- **Aim of the exercise**
Locate the word "increment" in the data below, then copy every line that holds it.

[Opening Listed entries section]

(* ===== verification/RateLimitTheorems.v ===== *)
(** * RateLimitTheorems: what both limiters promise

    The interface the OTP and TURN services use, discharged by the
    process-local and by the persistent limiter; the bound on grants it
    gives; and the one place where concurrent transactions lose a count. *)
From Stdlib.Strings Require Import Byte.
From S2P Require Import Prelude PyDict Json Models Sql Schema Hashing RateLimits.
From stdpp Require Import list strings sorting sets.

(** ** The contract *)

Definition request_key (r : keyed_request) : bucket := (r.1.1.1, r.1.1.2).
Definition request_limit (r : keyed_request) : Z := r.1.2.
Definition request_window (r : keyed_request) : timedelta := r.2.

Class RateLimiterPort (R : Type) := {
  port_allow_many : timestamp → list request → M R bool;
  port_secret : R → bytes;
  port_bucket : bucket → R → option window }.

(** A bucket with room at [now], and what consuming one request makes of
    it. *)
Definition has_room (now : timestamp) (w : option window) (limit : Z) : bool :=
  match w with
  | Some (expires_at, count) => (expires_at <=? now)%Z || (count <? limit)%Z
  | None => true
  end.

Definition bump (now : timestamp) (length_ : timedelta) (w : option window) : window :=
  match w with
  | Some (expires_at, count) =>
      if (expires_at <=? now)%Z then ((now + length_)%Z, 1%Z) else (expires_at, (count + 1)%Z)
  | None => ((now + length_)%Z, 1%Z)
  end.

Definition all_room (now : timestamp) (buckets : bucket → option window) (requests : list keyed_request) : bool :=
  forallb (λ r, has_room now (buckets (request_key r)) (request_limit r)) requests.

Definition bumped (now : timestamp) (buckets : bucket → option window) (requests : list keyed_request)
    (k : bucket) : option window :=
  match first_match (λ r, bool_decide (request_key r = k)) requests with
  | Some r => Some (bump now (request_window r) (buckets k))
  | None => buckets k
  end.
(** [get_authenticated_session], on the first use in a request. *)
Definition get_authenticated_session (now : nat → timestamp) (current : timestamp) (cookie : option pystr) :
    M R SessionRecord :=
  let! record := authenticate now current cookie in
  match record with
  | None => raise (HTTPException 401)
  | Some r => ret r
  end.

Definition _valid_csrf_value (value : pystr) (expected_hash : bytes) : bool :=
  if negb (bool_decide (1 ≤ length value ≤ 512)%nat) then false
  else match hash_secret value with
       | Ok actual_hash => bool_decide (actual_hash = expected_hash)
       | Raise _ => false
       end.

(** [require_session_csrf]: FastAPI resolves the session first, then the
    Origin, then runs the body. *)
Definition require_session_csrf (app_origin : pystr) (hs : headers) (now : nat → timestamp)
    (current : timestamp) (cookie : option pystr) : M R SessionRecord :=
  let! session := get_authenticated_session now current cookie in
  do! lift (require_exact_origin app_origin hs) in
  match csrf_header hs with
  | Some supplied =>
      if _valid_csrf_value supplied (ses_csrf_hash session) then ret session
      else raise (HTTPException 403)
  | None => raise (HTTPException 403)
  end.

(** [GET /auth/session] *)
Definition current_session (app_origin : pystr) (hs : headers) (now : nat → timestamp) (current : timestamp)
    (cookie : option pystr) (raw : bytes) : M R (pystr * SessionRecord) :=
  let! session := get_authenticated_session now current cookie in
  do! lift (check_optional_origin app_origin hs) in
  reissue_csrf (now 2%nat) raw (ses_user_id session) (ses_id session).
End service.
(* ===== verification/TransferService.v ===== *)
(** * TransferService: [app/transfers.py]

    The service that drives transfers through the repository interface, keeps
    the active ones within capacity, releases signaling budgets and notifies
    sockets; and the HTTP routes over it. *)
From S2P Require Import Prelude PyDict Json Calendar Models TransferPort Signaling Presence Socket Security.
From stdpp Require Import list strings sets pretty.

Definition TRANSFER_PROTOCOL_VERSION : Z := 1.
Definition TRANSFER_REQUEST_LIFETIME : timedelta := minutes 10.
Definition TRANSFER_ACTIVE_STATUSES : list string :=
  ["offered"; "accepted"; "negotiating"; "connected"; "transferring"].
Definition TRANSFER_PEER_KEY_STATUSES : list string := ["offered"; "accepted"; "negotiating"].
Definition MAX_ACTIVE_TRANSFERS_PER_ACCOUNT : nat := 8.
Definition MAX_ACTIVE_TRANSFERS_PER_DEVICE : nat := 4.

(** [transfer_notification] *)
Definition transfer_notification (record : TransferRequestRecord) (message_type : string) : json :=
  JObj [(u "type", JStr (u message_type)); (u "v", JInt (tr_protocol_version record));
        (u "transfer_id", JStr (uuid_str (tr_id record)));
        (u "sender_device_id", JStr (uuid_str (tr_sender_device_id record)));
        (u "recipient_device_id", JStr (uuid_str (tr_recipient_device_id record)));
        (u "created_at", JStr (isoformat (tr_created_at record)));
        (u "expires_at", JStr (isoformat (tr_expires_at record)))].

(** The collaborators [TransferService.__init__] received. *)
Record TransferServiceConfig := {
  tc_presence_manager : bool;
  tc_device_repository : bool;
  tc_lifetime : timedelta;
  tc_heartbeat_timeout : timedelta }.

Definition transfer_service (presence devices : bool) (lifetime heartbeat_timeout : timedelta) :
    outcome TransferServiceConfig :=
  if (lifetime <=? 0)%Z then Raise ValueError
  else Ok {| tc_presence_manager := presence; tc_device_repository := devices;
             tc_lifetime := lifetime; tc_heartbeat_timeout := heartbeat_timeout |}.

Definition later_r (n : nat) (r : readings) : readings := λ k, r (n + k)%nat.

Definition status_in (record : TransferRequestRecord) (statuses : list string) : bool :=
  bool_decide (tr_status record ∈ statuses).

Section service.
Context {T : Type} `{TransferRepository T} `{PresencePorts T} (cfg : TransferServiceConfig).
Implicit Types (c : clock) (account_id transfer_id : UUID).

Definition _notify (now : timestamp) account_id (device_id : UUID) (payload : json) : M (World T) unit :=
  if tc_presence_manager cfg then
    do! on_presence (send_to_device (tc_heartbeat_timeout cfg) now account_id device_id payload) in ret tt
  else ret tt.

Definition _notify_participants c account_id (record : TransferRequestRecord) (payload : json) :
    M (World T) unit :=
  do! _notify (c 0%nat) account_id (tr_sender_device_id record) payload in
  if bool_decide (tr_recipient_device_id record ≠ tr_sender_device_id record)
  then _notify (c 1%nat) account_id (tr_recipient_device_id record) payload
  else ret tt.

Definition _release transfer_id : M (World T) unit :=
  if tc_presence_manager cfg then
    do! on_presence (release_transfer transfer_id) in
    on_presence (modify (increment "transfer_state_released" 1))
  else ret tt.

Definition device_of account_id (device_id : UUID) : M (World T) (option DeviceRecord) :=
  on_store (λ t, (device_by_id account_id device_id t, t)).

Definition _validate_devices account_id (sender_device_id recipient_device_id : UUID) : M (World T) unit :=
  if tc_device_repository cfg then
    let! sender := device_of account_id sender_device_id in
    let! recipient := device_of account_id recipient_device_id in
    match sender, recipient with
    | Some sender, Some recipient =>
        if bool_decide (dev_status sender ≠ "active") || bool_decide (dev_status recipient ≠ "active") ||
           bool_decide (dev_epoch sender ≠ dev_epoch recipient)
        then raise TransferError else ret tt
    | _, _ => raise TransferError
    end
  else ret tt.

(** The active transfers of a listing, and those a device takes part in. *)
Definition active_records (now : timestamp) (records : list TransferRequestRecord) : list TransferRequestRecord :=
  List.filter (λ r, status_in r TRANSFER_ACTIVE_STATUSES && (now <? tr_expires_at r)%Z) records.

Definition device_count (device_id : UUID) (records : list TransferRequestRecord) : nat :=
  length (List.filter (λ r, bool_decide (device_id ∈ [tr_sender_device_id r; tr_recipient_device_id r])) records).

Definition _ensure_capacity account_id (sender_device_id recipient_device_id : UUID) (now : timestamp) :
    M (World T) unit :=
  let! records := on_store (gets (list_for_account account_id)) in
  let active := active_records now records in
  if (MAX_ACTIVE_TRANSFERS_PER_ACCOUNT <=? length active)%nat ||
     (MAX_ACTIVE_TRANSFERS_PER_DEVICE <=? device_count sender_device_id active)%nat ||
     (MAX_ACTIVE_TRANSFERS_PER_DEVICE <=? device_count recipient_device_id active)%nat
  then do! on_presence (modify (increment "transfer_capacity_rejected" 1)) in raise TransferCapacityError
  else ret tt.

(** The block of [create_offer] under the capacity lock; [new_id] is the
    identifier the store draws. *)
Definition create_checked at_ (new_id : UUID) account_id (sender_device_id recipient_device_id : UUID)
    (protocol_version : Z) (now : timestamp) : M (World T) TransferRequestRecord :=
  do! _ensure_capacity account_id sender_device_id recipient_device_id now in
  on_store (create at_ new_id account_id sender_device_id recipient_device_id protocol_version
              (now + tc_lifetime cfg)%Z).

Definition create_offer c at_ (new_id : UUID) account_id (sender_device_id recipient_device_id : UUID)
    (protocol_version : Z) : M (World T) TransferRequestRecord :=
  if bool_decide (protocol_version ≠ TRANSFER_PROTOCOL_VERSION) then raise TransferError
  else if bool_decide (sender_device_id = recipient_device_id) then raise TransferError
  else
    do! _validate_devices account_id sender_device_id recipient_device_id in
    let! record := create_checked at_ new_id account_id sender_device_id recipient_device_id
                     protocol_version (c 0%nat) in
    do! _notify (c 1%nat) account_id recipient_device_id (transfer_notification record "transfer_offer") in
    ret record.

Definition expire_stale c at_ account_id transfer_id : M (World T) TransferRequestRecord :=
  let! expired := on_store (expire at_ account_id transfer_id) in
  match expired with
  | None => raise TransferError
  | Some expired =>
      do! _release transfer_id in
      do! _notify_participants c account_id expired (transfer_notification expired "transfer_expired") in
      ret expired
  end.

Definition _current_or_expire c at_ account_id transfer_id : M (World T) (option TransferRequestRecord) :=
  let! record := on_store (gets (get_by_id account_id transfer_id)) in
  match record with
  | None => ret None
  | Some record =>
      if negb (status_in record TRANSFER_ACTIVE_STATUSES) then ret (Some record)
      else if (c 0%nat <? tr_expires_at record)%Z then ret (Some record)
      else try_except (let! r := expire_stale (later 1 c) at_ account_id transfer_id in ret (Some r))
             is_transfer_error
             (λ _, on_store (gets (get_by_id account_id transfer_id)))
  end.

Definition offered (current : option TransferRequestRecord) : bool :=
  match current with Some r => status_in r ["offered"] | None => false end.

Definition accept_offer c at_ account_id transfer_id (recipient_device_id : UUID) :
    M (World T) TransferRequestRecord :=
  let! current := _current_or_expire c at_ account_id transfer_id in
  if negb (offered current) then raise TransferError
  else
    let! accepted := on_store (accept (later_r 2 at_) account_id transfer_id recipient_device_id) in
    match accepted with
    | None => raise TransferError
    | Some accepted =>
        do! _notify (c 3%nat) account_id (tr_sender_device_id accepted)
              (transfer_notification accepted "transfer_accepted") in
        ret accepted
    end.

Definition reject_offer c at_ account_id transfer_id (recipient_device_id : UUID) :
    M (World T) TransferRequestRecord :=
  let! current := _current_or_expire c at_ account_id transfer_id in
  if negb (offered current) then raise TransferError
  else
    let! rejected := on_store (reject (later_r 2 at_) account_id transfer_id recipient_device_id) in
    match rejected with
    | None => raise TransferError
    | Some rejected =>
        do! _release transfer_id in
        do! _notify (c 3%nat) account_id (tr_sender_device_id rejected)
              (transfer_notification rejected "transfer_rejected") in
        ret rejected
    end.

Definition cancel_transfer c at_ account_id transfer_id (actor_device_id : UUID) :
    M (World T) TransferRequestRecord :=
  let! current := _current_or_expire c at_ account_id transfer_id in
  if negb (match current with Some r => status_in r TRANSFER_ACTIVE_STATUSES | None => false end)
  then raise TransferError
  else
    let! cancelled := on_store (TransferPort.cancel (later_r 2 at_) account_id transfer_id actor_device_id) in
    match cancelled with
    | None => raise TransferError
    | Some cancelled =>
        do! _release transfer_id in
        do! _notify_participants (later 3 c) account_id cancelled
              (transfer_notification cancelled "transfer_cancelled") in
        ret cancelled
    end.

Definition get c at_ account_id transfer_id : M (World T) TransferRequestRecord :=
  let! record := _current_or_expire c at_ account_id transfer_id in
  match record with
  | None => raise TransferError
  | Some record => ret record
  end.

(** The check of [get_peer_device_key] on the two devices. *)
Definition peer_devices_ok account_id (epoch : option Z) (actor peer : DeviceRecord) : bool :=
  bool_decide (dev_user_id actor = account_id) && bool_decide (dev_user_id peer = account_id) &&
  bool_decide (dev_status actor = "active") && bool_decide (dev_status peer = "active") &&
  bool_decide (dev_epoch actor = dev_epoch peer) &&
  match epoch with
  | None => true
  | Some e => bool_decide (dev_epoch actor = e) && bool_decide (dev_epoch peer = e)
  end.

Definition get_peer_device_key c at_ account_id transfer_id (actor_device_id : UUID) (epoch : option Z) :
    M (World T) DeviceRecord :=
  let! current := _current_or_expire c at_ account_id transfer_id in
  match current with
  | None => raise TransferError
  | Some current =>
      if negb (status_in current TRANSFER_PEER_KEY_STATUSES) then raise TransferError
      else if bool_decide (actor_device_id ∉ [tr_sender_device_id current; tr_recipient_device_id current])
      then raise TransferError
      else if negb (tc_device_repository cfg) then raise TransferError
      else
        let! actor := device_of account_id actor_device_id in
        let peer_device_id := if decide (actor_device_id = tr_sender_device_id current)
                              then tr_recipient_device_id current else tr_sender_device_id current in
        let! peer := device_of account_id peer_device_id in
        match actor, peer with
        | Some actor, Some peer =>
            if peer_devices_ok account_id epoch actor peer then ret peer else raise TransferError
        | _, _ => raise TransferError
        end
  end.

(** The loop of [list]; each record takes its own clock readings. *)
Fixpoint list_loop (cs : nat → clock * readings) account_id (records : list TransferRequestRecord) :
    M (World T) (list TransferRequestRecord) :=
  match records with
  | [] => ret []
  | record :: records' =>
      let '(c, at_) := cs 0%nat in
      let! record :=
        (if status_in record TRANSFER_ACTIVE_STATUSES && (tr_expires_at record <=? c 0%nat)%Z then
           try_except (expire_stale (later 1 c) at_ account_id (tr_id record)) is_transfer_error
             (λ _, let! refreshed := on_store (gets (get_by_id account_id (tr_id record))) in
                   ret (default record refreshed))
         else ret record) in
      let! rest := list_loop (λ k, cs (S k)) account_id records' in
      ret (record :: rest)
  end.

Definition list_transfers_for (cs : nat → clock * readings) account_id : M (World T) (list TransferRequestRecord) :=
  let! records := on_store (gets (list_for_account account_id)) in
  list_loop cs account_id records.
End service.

[Closing Listed entries section]

- **Answer to this task**
    on_presence (modify (increment "transfer_state_released" 1))
  then do! on_presence (modify (increment "transfer_capacity_rejected" 1)) in raise TransferCapacityError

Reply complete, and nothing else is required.